BAIRDA: a novel in vitro setup to quantify radiobiological parameters for cervical cancer brachytherapy dose estimations.
Braden ChowBrad WarkentinKareena NandaSunita GhoshFleur HuangArmin M GamperGeetha MenonPublished in: Physics in medicine and biology (2022)
Objective . Brachytherapy (BT) dose prescriptions for locally advanced cervical cancer are made with account for the radiobiological parameters, α/β ratio and halftime of repair ( T 1/2 ). However, a wide range of parameter values has been reported which can challenge commonly held equivalencies between dose prescriptions.
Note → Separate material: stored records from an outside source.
(** ** Rounding of products

    [mantissa m]: the significand of a normal number. *)
Definition mantissa (m : Z) : Prop := 2 ^ 52 <= m < 2 ^ 53.

Lemma iter_pos_nat {A} (f : A -> A) (p : positive) (x : A) : SpecFloat.iter_pos f p x = Nat.iter (Pos.to_nat p) f x.
Proof.
  revert x. induction p as [p IH|p IH|]; intros x; cbn [SpecFloat.iter_pos]; [| |done]; rewrite !IH, <- Nat.iter_add.
  - rewrite <- Nat.iter_succ_r. f_equal. lia.
  - f_equal. lia.
Qed.

(** [p] right shifts keep the quotient, the last bit lost and whether any before it was set. *)
Definition shifted (m : Z) (p : nat) (mrs : shr_record) : Prop :=
  exists rest, m = shr_m mrs * 2 ^ Z.of_nat p + rest /\ 0 <= rest < 2 ^ Z.of_nat p /\ 0 <= shr_m mrs /\
    match shr_r mrs, shr_s mrs with
    | false, false => rest = 0
    | false, true => 0 < 2 * rest < 2 ^ Z.of_nat p
    | true, false => 2 * rest = 2 ^ Z.of_nat p
    | true, true => 2 ^ Z.of_nat p < 2 * rest
    end.

Lemma shr_1_shifted (m : Z) (p : nat) (mrs : shr_record) : shifted m p mrs -> shifted m (S p) (shr_1 mrs).
Proof.
  destruct mrs as [n r s]. intros (rest & Hm & Hr & Hn & Hc). cbn [shr_m shr_r shr_s] in *.
  assert (Hp : 2 ^ Z.of_nat (S p) = 2 * 2 ^ Z.of_nat p) by (rewrite Nat2Z.inj_succ, Z.pow_succ_r; lia).
  unfold shifted. rewrite Hp. set (q := 2 ^ Z.of_nat p) in *. clearbody q. clear Hp.
  destruct n as [|[n|n|]|]; [|..|lia]; cbn [shr_1 shr_m shr_r shr_s];
    [exists rest|exists (q + rest)|exists rest|exists (q + rest)]; destruct r, s; cbn [orb]; split_and!; nia.
Qed.

Lemma iter_shifted (m : Z) (p : nat) : 0 <= m -> shifted m p (Nat.iter p shr_1 (Build_shr_record m false false)).
Proof.
  intros Hm. induction p as [|p IH]; [exists 0; cbn; lia|]. rewrite Nat.iter_succ. by apply shr_1_shifted.
Qed.

(** Rounding to nearest moves by at most half a unit. *)
Lemma round_half (m : Z) (p : nat) (mrs : shr_record) :
  shifted m p mrs -> let n := round_nearest_even (shr_m mrs) (loc_of_shr_record mrs) in
  2 * Z.abs (n * 2 ^ Z.of_nat p - m) <= 2 ^ Z.of_nat p /\ shr_m mrs <= n <= shr_m mrs + 1.
Proof.
  destruct mrs as [n r s]. intros (rest & -> & Hr & Hn & Hc). cbn [shr_m shr_r shr_s] in *.
  set (q := 2 ^ Z.of_nat p) in *. destruct r, s; cbn [loc_of_shr_record round_nearest_even]; [|destruct (Z.even n)|..]; split; nia.
Qed.

Lemma digits2_log2 (m : positive) : Zpos (digits2_pos m) = Z.log2 (Zpos m) + 1.
Proof.
  induction m as [m IH|m IH|]; cbn [digits2_pos]; [| |done]; rewrite Pos2Z.inj_succ, IH.
  - change (Zpos m~1) with (2 * Zpos m + 1). rewrite Z.log2_succ_double by lia. lia.
  - change (Zpos m~0) with (2 * Zpos m). rewrite Z.log2_double by lia. lia.
Qed.

Lemma shr_fexp_spec (m : positive) (e : Z) :
  -1000 <= e -> 52 <= Z.log2 (Zpos m) ->
  exists mrs, shr_fexp 53 1024 (Zpos m) e loc_Exact = (mrs, e + (Z.log2 (Zpos m) - 52)) /\ shifted (Zpos m) (Z.to_nat (Z.log2 (Zpos m) - 52)) mrs.
Proof.
  intros He Hl. unfold shr_fexp, shr, fexp, emin. cbn [Zdigits2 shr_record_of_loc]. rewrite digits2_log2.
  rewrite Z.max_l by lia. replace (Z.log2 (Zpos m) + 1 + e - 53 - e) with (Z.log2 (Zpos m) - 52) by lia.
  destruct (Z.log2 (Zpos m) - 52) as [|p|p] eqn:E; [| |lia].
  - eexists. rewrite Z.add_0_r. split; [done|]. exists 0. cbn [shr_m shr_r shr_s]. change (2 ^ Z.of_nat (Z.to_nat 0)) with 1. lia.
  - eexists. split; [done|]. rewrite iter_pos_nat, Z2Nat.inj_pos. apply iter_shifted. lia.
Qed.

(** The rounded value of a positive number with at least 53 significant bits. *)
Lemma round_spec (m : positive) (e : Z) :
  -1000 <= e -> 52 <= Z.log2 (Zpos m) -> e + Z.log2 (Zpos m) <= 1000 ->
  exists m' e', binary_round_aux 53 1024 false (Zpos m) e loc_Exact = S754_finite false m' e' /\ mantissa (Zpos m') /\
    e + (Z.log2 (Zpos m) - 52) <= e' <= e + (Z.log2 (Zpos m) - 52) + 1 /\
    2 * Z.abs (Zpos m' * 2 ^ (e' - e) - Zpos m) <= 2 ^ (Z.log2 (Zpos m) - 52).
Proof.
  intros He Hl Hu. unfold binary_round_aux. destruct (shr_fexp_spec m e He Hl) as (mrs & -> & Hs).
  set (p := Z.log2 (Zpos m) - 52) in *. destruct (round_half _ _ _ Hs) as [Hhalf Hnear].
  destruct Hs as (rest & Hm & Hr & Hn & _). rewrite Z2Nat.id in * by lia.
  assert (Hq : mantissa (shr_m mrs)).
  { destruct (Z.log2_spec (Zpos m) eq_refl) as [L1 L2]. assert (Hp : 2 ^ Z.log2 (Zpos m) = 2 ^ 52 * 2 ^ p) by (rewrite <- Z.pow_add_r by lia; f_equal; lia).
    rewrite Z.pow_succ_r in L2 by lia. rewrite Hp in *. assert (0 < 2 ^ p) by (apply Z.pow_pos_nonneg; lia). unfold mantissa. nia. }
  set (n := round_nearest_even _ _) in *. clearbody n. unfold mantissa in *. destruct n as [|n|n]; [lia| |lia].
  destruct (Z.eq_dec (Zpos n) (2 ^ 53)) as [En|Hne].
  - assert (n = 9007199254740992%positive) as -> by (change (2 ^ 53) with 9007199254740992 in En; congruence).
    destruct (shr_fexp_spec 9007199254740992 (e + p)) as (mrs2 & -> & rest2 & Hm2 & Hr2 & Hn2 & _); [lia|cbn; lia|].
    change (Z.log2 9007199254740992 - 52) with 1 in *. change (2 ^ Z.of_nat (Z.to_nat 1)) with 2 in *.
    assert (shr_m mrs2 = 4503599627370496) as -> by lia. replace (_ <=? _) with true by lia.
    exists 4503599627370496%positive, (e + p + 1). split_and!; try lia; [done|].
    replace (e + p + 1 - e) with (p + 1) by lia. rewrite Z.pow_add_r by lia. change (2 ^ 1) with 2. replace (4503599627370496 * (2 ^ p * 2)) with (9007199254740992 * 2 ^ p) by lia. done.
  - assert (Hlog : Z.log2 (Zpos n) = 52) by (apply Z.log2_unique; lia).
    destruct (shr_fexp_spec n (e + p)) as (mrs2 & -> & rest2 & Hm2 & Hr2 & Hn2 & _); [lia|lia|].
    rewrite Hlog in *. change (52 - 52) with 0 in *. change (2 ^ Z.of_nat (Z.to_nat 0)) with 1 in *.
    assert (shr_m mrs2 = Zpos n) as -> by lia. replace (_ <=? _) with true by lia.
    exists n, (e + p). split_and!; try lia; [by rewrite Z.add_0_r|]. replace (e + p - e) with p by lia. done.
Qed.

Lemma pos_iter_double (m d : positive) : Zpos (Pos.iter xO m d) = Zpos m * 2 ^ Zpos d.
Proof. rewrite Z.mul_comm. exact (shift_pos_correct d m). Qed.

(** Integers below 2^53 are exact. *)
Lemma double_of_spec (z : Z) : 1 <= z < 2 ^ 53 ->
  exists m, double_of z = S754_finite false m (Z.log2 z - 52) /\ mantissa (Zpos m) /\ Zpos m = z * 2 ^ (52 - Z.log2 z).
Proof.
  intros Hz. destruct z as [|z|]; [lia| |lia]. unfold double_of, binary_normalize, binary_round.
  assert (Hl : 0 <= Z.log2 (Zpos z) <= 52).
  { split; [apply Z.log2_nonneg|]. apply Z.lt_succ_r. change (Z.succ 52) with 53. apply Z.log2_lt_pow2; lia. }
  destruct (Z.log2_spec (Zpos z) eq_refl) as [L1 L2]. rewrite Z.pow_succ_r in L2 by lia.
  assert (Hpow : 2 ^ (52 - Z.log2 (Zpos z)) * 2 ^ Z.log2 (Zpos z) = 2 ^ 52) by (rewrite <- Z.pow_add_r by lia; f_equal; lia).
  assert (Hpos : 0 < 2 ^ (52 - Z.log2 (Zpos z))) by (apply Z.pow_pos_nonneg; lia).
  assert (exists m, shl_align z 0 (fexp 53 1024 (Zpos (digits2_pos z) + 0)) = (m, Z.log2 (Zpos z) - 52) /\ Zpos m = Zpos z * 2 ^ (52 - Z.log2 (Zpos z))) as (m & -> & Em).
  { rewrite digits2_log2. unfold fexp, emin, shl_align. rewrite Z.max_l by lia.
    replace (Z.log2 (Zpos z) + 1 + 0 - 53 - 0) with (Z.log2 (Zpos z) - 52) by lia. replace (Z.log2 (Zpos z) + 1 + 0 - 53) with (Z.log2 (Zpos z) - 52) by lia.
    destruct (Z.log2 (Zpos z) - 52) as [|d|d] eqn:E; [|lia|]; eexists; (split; [done|]).
    - replace (52 - Z.log2 (Zpos z)) with 0 by lia. lia.
    - rewrite pos_iter_double. do 2 f_equal. lia. }
  assert (Hm : mantissa (Zpos m)) by (unfold mantissa; nia).
  assert (Hlog : Z.log2 (Zpos m) = 52) by (unfold mantissa in Hm; apply Z.log2_unique; lia).
  destruct (round_spec m (Z.log2 (Zpos z) - 52)) as (m' & e' & -> & Hm' & He' & Hd); [lia|lia|lia|]. rewrite Hlog in *.
  exists m. assert (e' = Z.log2 (Zpos z) - 52) as ->.
  { destruct (Z.eq_dec e' (Z.log2 (Zpos z) - 52 + 1)) as [->|]; [|lia]. exfalso. revert Hd.
    replace (Z.log2 (Zpos z) - 52 + 1 - (Z.log2 (Zpos z) - 52)) with 1 by lia. change (2 ^ (52 - 52)) with 1. unfold mantissa in *. lia. }
  rewrite Z.sub_diag in Hd. change (2 ^ 0) with 1 in Hd. change (2 ^ (52 - 52)) with 1 in Hd. split; [|done]. do 2 f_equal. lia.
Qed.

(** ** The rank

    What the three copies compute from the fraction and the number of samples. *)
Definition rank_of (p : double) (n : Z) : Z :=
  let x := dmul p (double_of n) in
  let rank := size_of_double x in
  let rank := if SFltb (double_of rank) x then rank + 1 else rank in
  let rank := if rank <? 1 then 1 else rank in
  if n <? rank then n else rank.

(** Truncating and correcting is the ceiling: [x] is [m / 2^k]. *)
Lemma rank_ceiling (m : positive) (k : Z) :
  0 < k -> mantissa (Zpos m) ->
  let x := S754_finite false m (- k) in
  let r := size_of_double x in
  let rank := if SFltb (double_of r) x then r + 1 else r in
  (rank - 1) * 2 ^ k < Zpos m <= rank * 2 ^ k.
Proof.
  intros Hk Hm x r. assert (Hr : r = Zpos m / 2 ^ k).
  { unfold r, x, size_of_double. replace (0 <=? - k) with false by lia. by rewrite Z.opp_involutive, Z.shiftr_div_pow2 by lia. }
  assert (H2k : 0 < 2 ^ k) by (apply Z.pow_pos_nonneg; lia).
  pose proof (Z.div_mod (Zpos m) (2 ^ k) ltac:(lia)) as Hdm. pose proof (Z.mod_pos_bound (Zpos m) (2 ^ k) H2k) as Hmod.
  rewrite <- Hr in Hdm. clearbody r. destruct (Z.eq_dec r 0) as [->|Hr0].
  { change (SFltb (double_of 0) x) with true. cbv zeta iota. lia. }
  assert (Hrb : 1 <= r < 2 ^ 53) by (unfold mantissa in Hm; nia).
  destruct (double_of_spec r Hrb) as (mr & -> & Hmr & Emr).
  assert (Hlog : Z.log2 r = 52 - k).
  { assert (k <= 52) by (destruct (Z.le_gt_cases k 52); [done|]; assert (2 ^ 53 <= 2 ^ k) by (apply Z.pow_le_mono_r; lia); unfold mantissa in Hm; nia).
    apply Z.log2_unique; [lia|]. assert (2 ^ (52 - k) * 2 ^ k = 2 ^ 52) by (rewrite <- Z.pow_add_r by lia; f_equal; lia).
    rewrite Z.pow_succ_r by lia. unfold mantissa in Hm. nia. }
  rewrite Hlog in *. replace (52 - k - 52) with (- k) by lia. replace (52 - (52 - k)) with k in Emr by lia.
  cbv zeta. unfold x, SFltb, SFcompare. rewrite Z.compare_refl. change (Pos.compare_cont Eq mr m) with (Pos.compare mr m).
  destruct (Pos.compare_spec mr m) as [->|Hlt|Hgt]; lia.
Qed.

(** Twice the error of the fraction, [n] times over, is far below one unit. *)
Lemma rank_gap (mp T a b n r : Z) :
  2 ^ 53 <= T -> 0 < b <= 10000 -> 1 <= n <= 65536 -> 2 * Z.abs (mp * b - a * T) <= b -> (r - 1) * b < a * n < r * b ->
  65536 < r * T - mp * n /\ 65536 < mp * n - (r - 1) * T.
Proof.
  intros HT Hb Hn Herr [Hr1 Hr2]. change (2 ^ 53) with 9007199254740992 in HT. set (d := mp * b - a * T) in *.
  assert (Hd : - (n * b) <= 2 * (n * d) <= n * b) by nia.
  assert (H1 : T <= r * b * T - a * n * T) by nia. assert (H2 : T <= a * n * T - (r - 1) * b * T) by nia.
  assert (E : b * (mp * n) = a * n * T + n * d) by (unfold d; ring).
  assert (Hnb : n * b <= 65536 * 10000) by nia. clearbody d. clear Herr Hr1 Hr2.
  split; apply Z.nle_gt; intros Hc; apply (Z.mul_le_mono_nonneg_l _ _ b) in Hc; try lia; rewrite Z.mul_sub_distr_l in Hc; lia.
Qed.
This is the first reported study that aims to develop an in vitro experimental technique using clinical high-dose-rate (HDR) and pulsed-dose-rate (PDR) Ir-192 brachytherapy afterloaders to quantify these parameters in vitro and to contextualize findings within contemporary practice. Approach . To efficiently quantify α/β and T 1/2 , in vitro experiments more reflective of clinical BT practice than traditional clonogenic survival assays were developed and applied to four squamous cell carcinoma cell lines (CaSki, C-33A, SiHa, and SW756). Radiation was delivered using single acute and fractionated dose treatments with a conventional irradiator and clinical HDR and PDR BT afterloaders. For the latter, a novel b rachytherapy a fterloader i n vitro r adiation d elivery a pparatus (BAIRDA) was developed. Main Results . The α/β and T 1/2 values determined using BAIRDA and the conventional irradiator showed close agreement, validating the novel apparatus and technique. For CaSki, C-33A, SiHa, and SW756, the BAIRDA-measured α/β ratios (5.2 [4.6-5.8], 5.6 [4.5-6.6], 6.3 [4.9-7.7], and 5.3 [4.7-6.0] Gy, respectively) were consistently smaller, while the T 1/2 (3.3 [2.7-3.9], 2.7 [2.0-3.3], 2.8 (2.4-3.1], and 4.8 [4.1-5.4] hours) larger, than the widely accepted values in clinical practice ( α/β = 10 Gy; T 1/2 = 1.5 h). Significance . In vitro experiments using BAIRDA provided evidence for differences between the conventionally selected and experimentally determined α/β ratio and T 1/2 . Treatment regimens using HDR-BT and PDR-BT, designed to deliver equivalent radiobiological doses based on conventional values, were shown to differ by up to 27 Gy EQD2 - an effect that could impact treatment outcomes in cervical cancer. Furthermore, with BAIRDA, we have developed a novel method for radiobiological research in BT.